• What you have to do
Starting at the line that holds "(** ** Real-number", copy every line exactly through the end of the data, and no others.

========

(** * CLARA_VISIO: photon aggregation, hexagonal patches, receptor profile

    A shallow embedding of
      - [Stimulus/Light/photon.py]         (the [Photon] record),
      - [Stimulus/Light/photon_driver.py]  (time binning, point-spread
        weights, the cone and rod light-drive builders),
      - [Cells/Retina/cones.py]            ([cone_sensitivity_nm]),
      - [Utils/hexagonal_layer.py]         ([make_hex_circular_patch]),
      - [PrimaryVisualPathway/.../input_layer.py] ([photoreceptor_profile]).

    Python floats are read as real numbers ([R]); rounding, overflow,
    underflow and NaN are outside that reading.  Module [binary64] embeds
    the time binning, the point-spread weights, the rod builder and the
    cone sensitivity a second time on IEEE 754 binary64 numbers (the
    kernel's primitive floats), to run the program where rounding,
    underflow or NaN decide what it does.  The receptor profile only
    adds, divides and compares decimal literals, so it is embedded over the
    rationals ([Q]) and stays executable.  Python exceptions are values of
    [exn] carried by the [result] monad. *)

From Stdlib Require Import Reals Lra Lia ZArith QArith.
From Stdlib Require Import Permutation Sorted Ascii.
From Stdlib Require Lqa.
From Stdlib Require PrimFloat FloatOps SpecFloat.
From stdpp Require Import gmap strings list fin_maps.

(** ** Exceptions and the error monad *)

Inductive exn : Set :=
| ZeroDivisionError
| ValueError
| KeyError
| IndexError
| NameError
| OverflowError.

Inductive result (A : Type) : Type :=
| Ok (a : A)
| Err (e : exn).
Arguments Ok {A} a.
Arguments Err {A} e.

#[global] Instance result_ret : MRet result := fun A a => Ok a.
#[global] Instance result_bind : MBind result := fun A B f m =>
  match m with
  | Ok a => f a
  | Err e => Err e
  end.

(** [for x in xs: st = body st x], stopping at the first exception. *)
Fixpoint for_each {A S : Type} (body : S -> A -> result S) (xs : list A) (st : S)
  : result S :=
  match xs with
  | [] => Ok st
  | x :: xs' => st' ← body st x; for_each body xs' st'
  end.

(** ** Real-number helpers for the numpy/Python primitives *)

Section RealPrimitives.
Local Open Scope R_scope.

#[global] Instance Rle_decision (a b : R) : Decision (a <= b) := Rle_dec a b.
#[global] Instance Rlt_decision (a b : R) : Decision (a < b) := Rlt_dec a b.

(** [math.floor] and [numpy.ceil] followed by [int]. *)
Definition Rfloor (x : R) : Z := Int_part x.
Definition Rceil (x : R) : Z := (- Int_part (- x))%Z.

(** Python float division [a / b]. *)
Definition py_div (a b : R) : result R :=
  if Req_dec_T b 0 then Err ZeroDivisionError else Ok (a / b).

(** Python float floor division [a // b]. *)
Definition py_floordiv (a b : R) : result Z :=
  if Req_dec_T b 0 then Err ZeroDivisionError else Ok (Rfloor (a / b)).

End RealPrimitives.

(** ** numpy arrays: 1-D as [list R], 2-D as a list of rows *)

Section Arrays.
Local Open Scope R_scope.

========

• Problem solution
(** ** Real-number helpers for the numpy/Python primitives *)

Section RealPrimitives.
Local Open Scope R_scope.

#[global] Instance Rle_decision (a b : R) : Decision (a <= b) := Rle_dec a b.
#[global] Instance Rlt_decision (a b : R) : Decision (a < b) := Rlt_dec a b.

(** [math.floor] and [numpy.ceil] followed by [int]. *)
Definition Rfloor (x : R) : Z := Int_part x.
Definition Rceil (x : R) : Z := (- Int_part (- x))%Z.

(** Python float division [a / b]. *)
Definition py_div (a b : R) : result R :=
  if Req_dec_T b 0 then Err ZeroDivisionError else Ok (a / b).

(** Python float floor division [a // b]. *)
Definition py_floordiv (a b : R) : result Z :=
  if Req_dec_T b 0 then Err ZeroDivisionError else Ok (Rfloor (a / b)).

End RealPrimitives.

(** ** numpy arrays: 1-D as [list R], 2-D as a list of rows *)

Section Arrays.
Local Open Scope R_scope.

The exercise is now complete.